Lemma extending_get_workspace_app k : extending (get_workspace_app k).
Proof.
  intros w. unfold final. rewrite get_workspace_app_run.
  destruct (workspace_apps w !! k) as [h|] eqn:E; cbn.
  - apply cache_extends_refl.
  - destruct (app_from_config _ _) as [[[]|e] x]; cbn;
      [|unfold cache_extends, cache_wf; cbn; auto].
    unfold cache_extends, cache_wf; cbn. split; [|split; [lia|split; [reflexivity|]]].
    + intros [Hlt Hinj]. split.
      * intros k' h'. rewrite lookup_insert. case_decide; intros Hk'.
        -- injection Hk' as <-. lia.
        -- apply Hlt in Hk'. lia.
      * intros k1 k2 h'. rewrite !lookup_insert.
        repeat case_decide; intros Hk1 Hk2; subst; try reflexivity.
        -- injection Hk1 as <-. apply Hlt in Hk2. lia.
        -- injection Hk2 as <-. apply Hlt in Hk1. lia.
        -- eapply Hinj; eassumption.
    + intros k' h' Hk'. rewrite lookup_insert_ne; [assumption|]. congruence.
Qed.

Lemma extending_verify_hmac_signature (req : Request) secret :
  extending (verify_hmac_signature req secret).
Proof.
  intros w. unfold final. rewrite verify_hmac_signature_run. apply cache_extends_refl.
Qed.

Lemma extending_choices population n : extending (choices population n).
Proof.
  induction n as [|n IH]; cbn [choices].
  - apply extending_ret.
  - apply extending_bind; [apply extending_call|]. intros p.
    destruct (String.get _ population).
    + apply extending_bind; [exact IH|]. intros rest. apply extending_ret.
    + apply extending_raise.
Qed.

Ltac extending :=
  repeat first
    [ apply extending_ret | apply extending_raise | apply extending_emit
    | apply extending_gets | apply extending_call
    | apply extending_get_workspace_app | apply extending_verify_hmac_signature
    | apply extending_choices
    | apply extending_bind | apply extending_try_except
    | match goal with
      | |- forall _, _ => intro
      | |- extending (if ?b then _ else _) => destruct b
      end ].

Lemma extending_handle_request a : extending (handle_request a).
Proof.
  destruct a; cbn [handle_request];
    unfold create_workspace, generate_workspace_id, get_data, train, train_qna,
      list_data, delete_data, getenv, search, add, app_list, app_delete, py_random;
    extending.
Qed.

Lemma serves_extends w w' : serves w w' -> cache_extends w w'.
Proof. intros [a ->]. apply extending_handle_request. Qed.

Lemma rtc_serves_extends w w' : rtc serves w w' -> cache_extends w w'.
Proof.
  induction 1 as [|w1 w2 w3 Hs _ IH]; [apply cache_extends_refl|].
  eapply cache_extends_trans; [apply serves_extends|]; eassumption.
Qed.

Lemma initial_world_wf env (x : Ext) : cache_wf (initial_world env x).
Proof.
  split; cbn.
  - intros k h. rewrite lookup_empty. discriminate.
  - intros k1 k2 h. rewrite lookup_empty. discriminate.
Qed.

Lemma reachable_wf w : reachable w -> cache_wf w.
Proof.
  intros (env & x & Hrtc). apply rtc_serves_extends in Hrtc.
  apply Hrtc, initial_world_wf.
Qed.

End Cache.

(** ** The instance cache (claims C1 and C10) *)

Section CacheClaims.
Context {Ext : Type} `{External Ext}.
Implicit Types (w : world Ext) (k : string).

(** A resolution that returns gives the handle cached before the call, or
    else the newly allocated one, which is cached after the call. *)
Lemma get_workspace_app_returns k w h :
  outcome (get_workspace_app k) w = Ok h ->
  workspace_apps (final (get_workspace_app k) w) !! k = Some h /\
  (workspace_apps w !! k = Some h \/
   (workspace_apps w !! k = None /\ h = next_handle w)).
Proof.
  unfold outcome, final. rewrite get_workspace_app_run.
  destruct (workspace_apps w !! k) as [h'|] eqn:E; cbn.
  - intros [= ->]. auto.
  - destruct (app_from_config _ _) as [[[]|e] x]; cbn; [|discriminate].
    intros [= <-]. rewrite lookup_insert_eq. auto.
Qed.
□ □ □
From the listing above, copy out each line where the word "eassumption" appears.

(Problem solution):
        -- eapply Hinj; eassumption.
  eapply cache_extends_trans; [apply serves_extends|]; eassumption.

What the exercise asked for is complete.